ここ数週間、とにかくしんどかった(しんどい)。

 

 ずいぶん前に購入した本を実践。

 

 

 体の感覚に注目する点は、ジェンドリンのフェルト・センスに似ている。

 認知行動療法は、考え、感情、行動などを書くことから始めるが、この「書く」が私にはぴんとこないというか、そもそも面倒だった。

 今、考えていることを書けといわれても、現に考えていて、一応は自分では分かっているつもりのことに、なぜ二度も手間をかけるのだという、別の意味で面倒な発想だった。(もし自分が患者になったら、こんな七面倒なことを言う患者の担当になりたくないと我ながら思う)

 

 

 最近、理解できたのが、考えや感情や行動を「書く」のはすべて言葉を通しているので、言葉にしたところで本当に「分かる」ことなんてたかが知れているではないかと、どこかで思っているらしいということだ。

 自分は言葉をあまり信用していないらしい。

 そして、患者さんの中には私のような発想の人がいるかもしれない。

 

 

 伊藤先生のスキーマ療法は、身体感覚を大事にしろとおっしゃる。

 そして、それを言語化して、何かの言葉に置き換える、名付けるのだが、私のような理屈っぽい頭でっかちは、そういうことをすると元々の身体の感覚からどんどん遠ざかってしまう感じがする。

 

 私はとにかく「そのまま言葉にする」だけにして、それを名付けないようにした。

 「胸のあたりが重たくて、右肩が鈍く痛い。あ、今、ドキドキし始めた。

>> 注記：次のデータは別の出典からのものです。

#[export] Instance ZoneRecord_eq_dec : EqDecision ZoneRecord.
Proof. solve_decision. Defined.

Record Zone := mkZone { z_name : str; z_records : gmap str (list ZoneRecord) }.

Record Records := mkRecords {
  domain : str;
  addresses : gmap str (list IpAddr);
  split_routes : list (str * list Resolver);
  zones : list Zone
}.

(** [entry(key).or_default()], then a push unless the value is there. *)
Definition push_unique {A} `{EqDecision A} (m : gmap str (list A)) (key : str) (v : A) : gmap str (list A) :=
  let values := default [] (m !! key) in
  <[key := if bool_decide (v ∈ values) then values else values ++ [v]]> m.

Definition insert_record (m : gmap str (list IpAddr)) (name address domain : str) : gmap str (list IpAddr) :=
  let name := normalise name in
  if negb (ends_with (lit "." ++ domain) name) then m
  else match split_once 47 address with
  | None => m
  | Some (address, prefix) =>
      match parse_ip address with
      | None => m
      | Some address =>
          if negb (bool_decide (prefix = if is_ipv4 address then lit "32" else lit "128")) then m
          else
            let m := match split_once 46 name with Some (label, _) => push_unique m label address | None => m end in
            push_unique m name address
      end
  end.

Definition insert_service_record (domain : str) (m : gmap str (list IpAddr)) (service : ServiceRecord) :
    gmap str (list IpAddr) :=
  let name := normalise (sv_name service) in
  if negb (ends_with (lit ".svc." ++ domain) name) || negb (labels_are_safe name) then m
  else foldl (λ m a, push_unique m name a) m (omap parse_ip (sv_addresses service)).

Definition insert_service_records (m : gmap str (list IpAddr)) (services : list ServiceRecord) (domain : str) :
    gmap str (list IpAddr) :=
  foldl (insert_service_record domain) m services.

Definition ascii_upper (c : Z) : Z := if is_ascii_lowercase c then c - 32 else c.
Definition to_ascii_uppercase (s : str) : str := map ascii_upper s.

Definition insert_extra_record (m : gmap str (list IpAddr)) (record : OrgDnsRecord) : gmap str (list IpAddr) :=
  let name := normalise (rec_name record) in
  if (length name =? 0)%nat || ends_with (lit ".blaktail") name then m
  else match parse_ip (rec_value record) with
  | None => m
  | Some address =>
      let kind := to_ascii_uppercase (rec_type record) in
      let expected := if seq_b kind "A" then is_ipv4 address
                      else if seq_b kind "AAAA" then is_ipv6 address else false in
      if expected then push_unique m name address else m
  end.

Definition zone_data (record : OrgDnsZoneRecord) : option ZoneData :=
  let value := trim (zr_value record) in
  let kind := to_ascii_uppercase (zr_type record) in
  if seq_b kind "A" then
    match parse_ip value with Some (V4 a) => Some (Address (V4 a)) | _ => None end
  else if seq_b kind "AAAA" then
    match parse_ip value with Some (V6 a) => Some (Address (V6 a)) | _ => None end
  else if seq_b kind "CNAME" then
    let target := normalise value in
    if negb (length target =? 0)%nat && (length target <=? 253)%nat && labels_are_safe target
    then Some (Cname target) else None
  else if seq_b kind "TXT" then
    if (length (zr_value record) <=? MAX_TXT_LEN)%nat && forallb (λ b, (32 <=? b) && (b <? 127)) (zr_value record)
    then Some (Txt (zr_value record)) else None
  else None.

Definition insert_zone_record (name : str) (m : gmap str (list ZoneRecord)) (record : OrgDnsZoneRecord) :
    gmap str (list ZoneRecord) :=
  let owner := normalise (zr_name record) in
  if negb (in_suffix owner name) || negb (labels_are_safe owner) then m
  else match zone_data record with
  | None => m
  | Some d => push_unique m owner (mkZoneRecord d (if zr_ttl record =? 0 then DNS_TTL_SECS else zr_ttl record))
  end.

Definition add_zone (zs : list Zone) (published : OrgDnsZone) : list Zone :=
  let name := normalise (oz_name published) in
  if negb (valid_published_suffix name) || bool_decide (name ∈ map z_name zs) then zs
  else zs ++ [mkZone name (foldl (insert_zone_record name) ∅ (oz_records published))].

Definition zones_from_snapshot (snapshot : OrgDnsSnapshot) : list Zone := foldl add_zone [] (org_zones snapshot).

Definition split_route (route : OrgDnsSplit) : option (str * list Resolver) :=
  let suffix := normalise (sp_suffix route) in
  if negb (valid_published_suffix suffix) then None
  else
    let resolvers := omap parse_resolver (sp_resolvers route) in
    if (length resolvers =? 0)%nat then None else Some (suffix, resolvers).

Definition split_from_snapshot (snapshot : OrgDnsSnapshot) : list (str * list Resolver) := omap split_route (org_split snapshot).

Definition records_from_state (st : NodeState) (domain : str) : Records :=
  let current a := negb (bool_decide (a ∈ retiring_ips st)) in
  let m := foldl (λ m a, insert_record m (st_dns_name st) a domain) ∅ (List.filter current (interface_addresses st)) in
  let m := foldl (λ m (peer : Peer), foldl (λ m a, insert_record m (dns_name peer) a domain) m
                                       (List.filter current (allowed_ips peer))) m (peers st) in
  let m := insert_service_records m (service_records st) domain in
  match org_dns st with
  | Some snapshot =>
      if managed snapshot
      then mkRecords domain (foldl insert_extra_record m (org_records snapshot)) (split_from_snapshot snapshot)
             (zones_from_snapshot snapshot)
      else mkRecords domain m [] []
  | None => mkRecords domain m [] []
  end.

(** [max_by_key]: the last element with the greatest key. *)
Definition max_by_length {A} (key : A → str) (l : list A) : option A :=
  foldl (λ best x, match best with
                   | None => Some x
                   | Some b => Some (if (length (key x) <? length (key b))%nat then b else x)
                   end) None l.

Definition zone_for (name : str) (records : Records) : option Zone :=
  zone ← max_by_length z_name (List.filter (λ z, in_suffix name (z_name z)) (zones records));
  if existsb (λ route, (length (z_name zone) <? length route.1)%nat && in_suffix name route.1) (split_routes records)
  then None else Some zone.

Definition split_resolvers (name : str) (records : Records) : option (list Resolver) :=
  if seq_b name "blaktail" || ends_with (lit ".blaktail") name then None
  else
    route ← max_by_length fst (List.filter (λ route, in_suffix name route.1) (split_routes records));
    if (length route.2 =? 0)%nat then None else Some route.2.

(** ** Wire format *)

Definition idx16 (packet : bytes) (i : nat) : attempt Z :=
  let? a := index packet i in
  let? b := index packet (i + 1) in
  Ok (from_be [a; b]).

(** The loop ends at the end of the packet; running past it would be [Panic]. *)
Fixpoint parse_labels (fuel : nat) (packet : bytes) (offset encoded_len : nat) : attempt (list str * nat) :=
  match fuel with
  | O => Err Panic
  | S fuel =>
      let? length_ := get_byte packet offset in
      let n := Z.to_nat length_ in
      let offset := S offset in
      if (n =? 0)%nat then Ok ([], offset)
      else if (63 <? n)%nat || (length packet <? offset + n)%nat then Err Malformed
      else
        let encoded_len := (encoded_len + n + 1)%nat in
        if (255 <? encoded_len)%nat then Err Malformed
        else
          let? label := index_range packet offset (offset + n) in
          if negb (forallb name_char label) then Err Malformed
          else
            let? (labels, end_) := parse_labels fuel packet (offset + n) encoded_len in
            Ok (label :: labels, end_)
  end.

Definition parse_name (packet : bytes) (offset : nat) : attempt (str * nat) :=
  let? (labels, end_) := parse_labels (S (length packet)) packet offset 0 in
  Ok (join (lit ".") labels, end_).

Definition encode_name (name : str) : bytes :=
  flat_map (λ label, [Z.of_nat (length label) mod 256] ++ label)
    (List.filter (λ label, negb (length label =? 0)%nat) (split 46 name)) ++ [0].

Fixpoint chunks (fuel n : nat) (l : bytes) : list bytes :=
  match fuel, l with
  | S fuel, _ :: _ => take n l :: chunks fuel n (drop n l)
  | _, _ => []
  end.

Definition encode_txt (text : str) : bytes :=
  if (length text =? 0)%nat then [0]
  else flat_map (λ chunk, [Z.of_nat (length chunk) mod 256] ++ chunk) (chunks (length text) 255 text).

Definition error_response (query : bytes) (response_code : Z) : attempt bytes :=
  if (length query <? DNS_HEADER_LEN)%nat then Err Malformed
  else
    let? flags := idx16 query 2 in
    let? id := prefix_of query 2 in
    Ok (id ++ be_bytes 2 (Z.lor (Z.lor 0x8000 (Z.land flags 0x0100)) response_code) ++ replicate 8 0).

(** The header and question of a response. *)
Definition response_head (query : bytes) (question_end : nat) (flags : Z) (count : Z) : attempt bytes :=
  let? id := prefix_of query 2 in
  let? question := index_range query DNS_HEADER_LEN question_end in
  Ok (id ++ be_bytes 2 flags ++ be_bytes 2 1 ++ be_bytes 2 count ++ be_bytes 2 0 ++ be_bytes 2 0 ++ question).

(** ** Answers *)

Definition octets (a : IpAddr) : bytes := match a with V4 a => v4_octets a | V6 a => v6_octets a end.
Definition address_type (a : IpAddr) : Z := match a with V4 _ => 1 | V6 _ => 28 end.

Definition address_for_query (l : list IpAddr) (query_type : Z) : option IpAddr :=
  List.find (λ a, match a with V4 _ => query_type =? 1 | V6 _ => query_type =? 28 end) l.

Record Answer := mkAnswer { an_owner : str; an_ttl : Z; an_type : Z; an_data : bytes }.

Definition zone_answer (name : str) (query_type : Z) (record : ZoneRecord) : list Answer :=
  match data record with
  | Address a => if address_type a =? query_type then [mkAnswer name (ttl record) (address_type a) (octets a)] else []
  | Txt text => if 16 =? query_type then [mkAnswer name (ttl record) 16 (encode_txt text)] else []
  | Cname _ => []
  end.

Definition cname_of (entries : list ZoneRecord) : option (str * Z) :=
  head (omap (λ record, match data record with Cname target => Some (target, ttl record) | _ => None end) entries).

(** [fuel] counts down from [MAX_CNAME_DEPTH + 1] as [depth] counts up from 0. *)
Fixpoint collect_answers (fuel : nat) (name : str) (query_type : Z) (records : Records) (answers : list Answer) :
    list Answer :=
  match fuel with
  | O => answers
  | S fuel =>
      let zone := if magic_name name (domain records) then None else zone_for name records in
      match zone with
      | Some zone =>
          match z_records zone !! name with
          | Some entries =>
              match cname_of entries with
              | Some (target, ttl) =>
                  let answers := answers ++ [mkAnswer name ttl 5 (encode_name target)] in
                  if negb (query_type =? 5) && negb (existsb (λ a, bool_decide (an_owner a = target)) answers)
                  then collect_answers fuel target query_type records answers else answers
              | None => answers ++ flat_map (zone_answer name query_type) entries
              end
          | None => answers
          end
      | None =>
          answers ++ flat_map (λ a, if address_type a =? query_type
                                    then [mkAnswer name DNS_TTL_SECS (address_type a) (octets a)] else [])
                       (default [] (addresses records !! name))
      end
  end.
(** The routing peer of a resource: the selected device is one of its routing
    peers and may carry it; among the peers that may, an online one is preferred,
    and of those with the same presence it has the least metric, then the least id.
    No device is selected only when none of the peers may carry the resource. *)
Theorem selected_peer_is_best r nodes at_ :
  match (evaluate_peers r nodes at_).1 with
  | Some id =>
      ∃ p, p ∈ nr_routing_peers r ∧ rp_node p = id ∧ eligible r nodes at_ p = true ∧
        ∀ q, q ∈ nr_routing_peers r → eligible r nodes at_ q = true →
          (peer_online nodes at_ q = true → peer_online nodes at_ p = true) ∧
          (peer_online nodes at_ q = peer_online nodes at_ p → peer_le p q = true)
  | None => ∀ q, q ∈ nr_routing_peers r → eligible r nodes at_ q = false
  end.
Proof.
  rw selected_find. pose proof (peers_sorted (nr_routing_peers r)) as Hs.
  assert (∀ q, q ∈ nr_routing_peers r ↔ q ∈ sort_by peer_le (nr_routing_peers r)) as Hin by (intros q; by rw sort_by_perm).
  destruct (List.find _ _) as [p|] eqn:Hp; simpl.
  - pose proof (find_least _ _ _ _ peer_le_refl Hs Hp) as Hl. apply find_elem in Hp as [Hp [He Ho]%andb_true_iff].
    exists p. split_and!; [by apply Hin|done..|]. intros q Hq%Hin Heq. split; [done|]. rw Ho. intros Hoq. apply Hl; [done|].
    by rw Heq Hoq.
  - assert (∀ q, q ∈ sort_by peer_le (nr_routing_peers r) → eligible r nodes at_ q = true → peer_online nodes at_ q = false) as Hoff.
    { intros q Hq He. pose proof (find_none_elem _ _ _ Hp Hq) as Hx. simpl in Hx. by rw He in Hx. }
    destruct (List.find (eligible _ _ _) _) as [p|] eqn:Hp'; simpl.
    + pose proof (find_least _ _ _ _ peer_le_refl Hs Hp') as Hl. apply find_elem in Hp' as [Hp' He].
      exists p. split_and!; [by apply Hin|done..|]. intros q Hq%Hin Heq. split; [|by intros _; apply Hl].
      rw Hoff //.
    + intros q Hq%Hin. by eapply find_none_elem in Hp'.
Qed.

(** ** Public routes *)

Lemma prepare_inv sha input org session acl nodes existing p :
  prepare sha input org session acl nodes existing = Ok p →
  prepare_target sha input org = Ok (pr_kind p, pr_cidr p, pr_dns_target p) ∧
  pr_allow_nested p = in_allow_nested input ∧
  ∀ c, pr_cidr p = Some c → cc_public c = true →
    ∃ u, pr_confirmed_by p = Some u ∧ confirm_public input session existing c = Ok u.
Proof.
  unfold prepare. intros H. inv_ok. subst. simpl. split_and!; [done..|].
  intros c -> Hc. rw Hc in H12. inv_ok. eauto.
Qed.

Lemma prepared_cidr sha input org session acl nodes existing p c :
  prepare sha input org session acl nodes existing = Ok p → pr_cidr p = Some c →
  ∃ v, in_cidr input = Some v ∧ canonical_cidr sha v org = Ok c ∧ pr_kind p = Cidr.
Proof.
  intros (Ht & _)%prepare_inv Hc. unfold prepare_target in Ht. rw Hc in Ht.
  destruct (in_cidr input) as [v|], (in_dns_target input); inv_ok; simplify_eq/=; naive_solver.
Qed.

Lemma canonical_parses sha v org c : canonical_cidr sha v org = Ok c → ∃ x, parse_cidr (cc_cidr c) = Ok x.
Proof.
  unfold canonical_cidr. intros H. inv_ok. repeat case_match; simplify_eq/=; to_prop; subst; eauto.
Qed.

(** Public routes need an owner: when the prefix a write names is a default
    route or not private, the write succeeds only if its author is an owner who
    confirmed it in this request, or if the resource already had this very prefix
    and a confirmation on record; the record is the one stored. *)
Theorem public_route_confirmed sha input org session acl nodes existing p c
    (Hp : prepare sha input org session acl nodes existing = Ok p) (Hc : pr_cidr p = Some c) (Hpub : cc_public c = true) :
  (pr_confirmed_by p = Some (ss_user session) ∧ in_confirm_public input = true ∧ ss_role session = Owner) ∨
  (∃ r u, existing = Some r ∧ nr_cidr r = Some (cc_cidr c) ∧ nr_confirmed_by r = Some u ∧ pr_confirmed_by p = Some u).
Proof.
  apply prepare_inv in Hp as (_ & _ & Hconf). destruct (Hconf c Hc Hpub) as (u & Hu & Hok). clear Hconf.
  unfold confirm_public in Hok. destruct (r ← existing; _) as [u'|] eqn:He.
  - inv_ok. subst u'. right. destruct existing as [r|]; [|done]. simpl in He. case_bool_decide; [|done]. eauto 10.
  - left. repeat case_match; try done. inv_ok. to_prop. subst. done.
Qed.

Lemma overlap_free a b na pa nb pb ip :
  parse_cidr a = Ok (na, pa) → parse_cidr b = Ok (nb, pb) → cidrs_overlap a b = false → wf_ip ip →
  cidr_contains na pa ip = true → cidr_contains nb pb ip = false.
Proof.
  intros Ha Hb Hn Hw Hin. destruct (cidr_contains nb pb ip) eqn:Hb'; [|done].
  destruct (IpamProps.pools_overlap_exact _ _ _ _ _ _ Ha Hb) as (v & Hv & Hiff). unfold cidrs_overlap in Hn. rw Hv in Hn.
  subst v. naive_solver.
Qed.

(** The ranges no resource may touch, as networks. *)
Definition special_ranges (sha : bytes → bytes) (org : str) (v6 : bool) : list str :=
  (if v6 then IPV6_SPECIAL else IPV4_SPECIAL) ++ [if v6 then org_overlay_ipv6 sha org else IPV4_OVERLAY].

(** A resource's prefix is sound: what [canonical_cidr] returns is the text of a
    network of its family; unless it is a default route, no address in it is
    loopback, link-local, multicast, unspecified or in the overlay pool, and
    one not marked public lies within the private ranges. *)
Theorem canonical_cidr_sound sha v org c
    (Hok : canonical_cidr sha v org = Ok c) (Hd : is_default_route (cc_cidr c) = false) :
  ∃ net pre, parse_cidr (cc_cidr c) = Ok (net, pre) ∧
    (∀ range n p ip, range ∈ special_ranges sha org (is_ipv6 net) → parse_cidr range = Ok (n, p) → wf_ip ip →
       cidr_contains net pre ip = true → cidr_contains n p ip = false) ∧
    (cc_public c = false →
       ∃ range, range ∈ (if is_ipv6 net then [lit "fc00::/7"] else RFC1918) ∧ cidr_within (cc_cidr c) range = true).
Proof.
  unfold canonical_cidr in Hok. inv_ok. case_match; [done|]. to_prop. subst.
  rename select (parse_cidr _ = _) into Hparse. case_match; inv_ok; subst; [cbn [cc_cidr] in Hd; congruence|].
  case_match; [done|]. case_match; [done|]. inv_ok. subst c. cbn [cc_cidr cc_public] in *.
  rename select (List.find _ _ = None) into Hfind. rename select (cidrs_overlap _ _ = false) into Hover.
  pose proof (λ range, find_none_elem _ _ range Hfind) as Hno. cbn beta in Hno.
  eexists _, _. split; [exact Hparse|]. split.
  - intros range n p ip Hr Hrp Hw Hin. eapply overlap_free; [exact Hparse|exact Hrp| |done|done].
    apply elem_of_app in Hr as [Hr| ->%list_elem_of_singleton]; [by apply Hno|done].
  - case_match.
    + intros Hw%negb_false_iff. eexists. split; [apply list_elem_of_here|done].
    + intros (range & Hr & Hw)%negb_false_iff%existsb_elem. eauto.
Qed.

頭もぼんやりする・・・」のような感じ。

 

 感情や感覚などを言葉にして名付けることを外在化というのだが、私の場合、感覚や感情に注意を向けた段階でもう外在化しかかっているようで、なまじ名付けると「外」在でなく「私と関係がない」存在になってしまう気がする。

 

 

 ・・という感じで、治療法を自分でやってみると、名付けて外在化して良い方と、私みたいに外在化で却って自分から遠のく(知識にしてしまう)方がいるのではないかと、今後、実際に治療で使う際のヒントを得た気がした。

 

 ・・・という職業的満足感で、少しすっきりした。

 

 

 すぐに役に立ったのは第1章(さきほど、ある方に用いたばかり)。

 

 私自身もじっくりやってみようと思うのは第8章。

 スキーマ療法の一番重要なところで、実は別の本で勉強しようとして挫折したところ。

 これくらい簡略だと、ちょっとやってみようかなあという気持ちになる。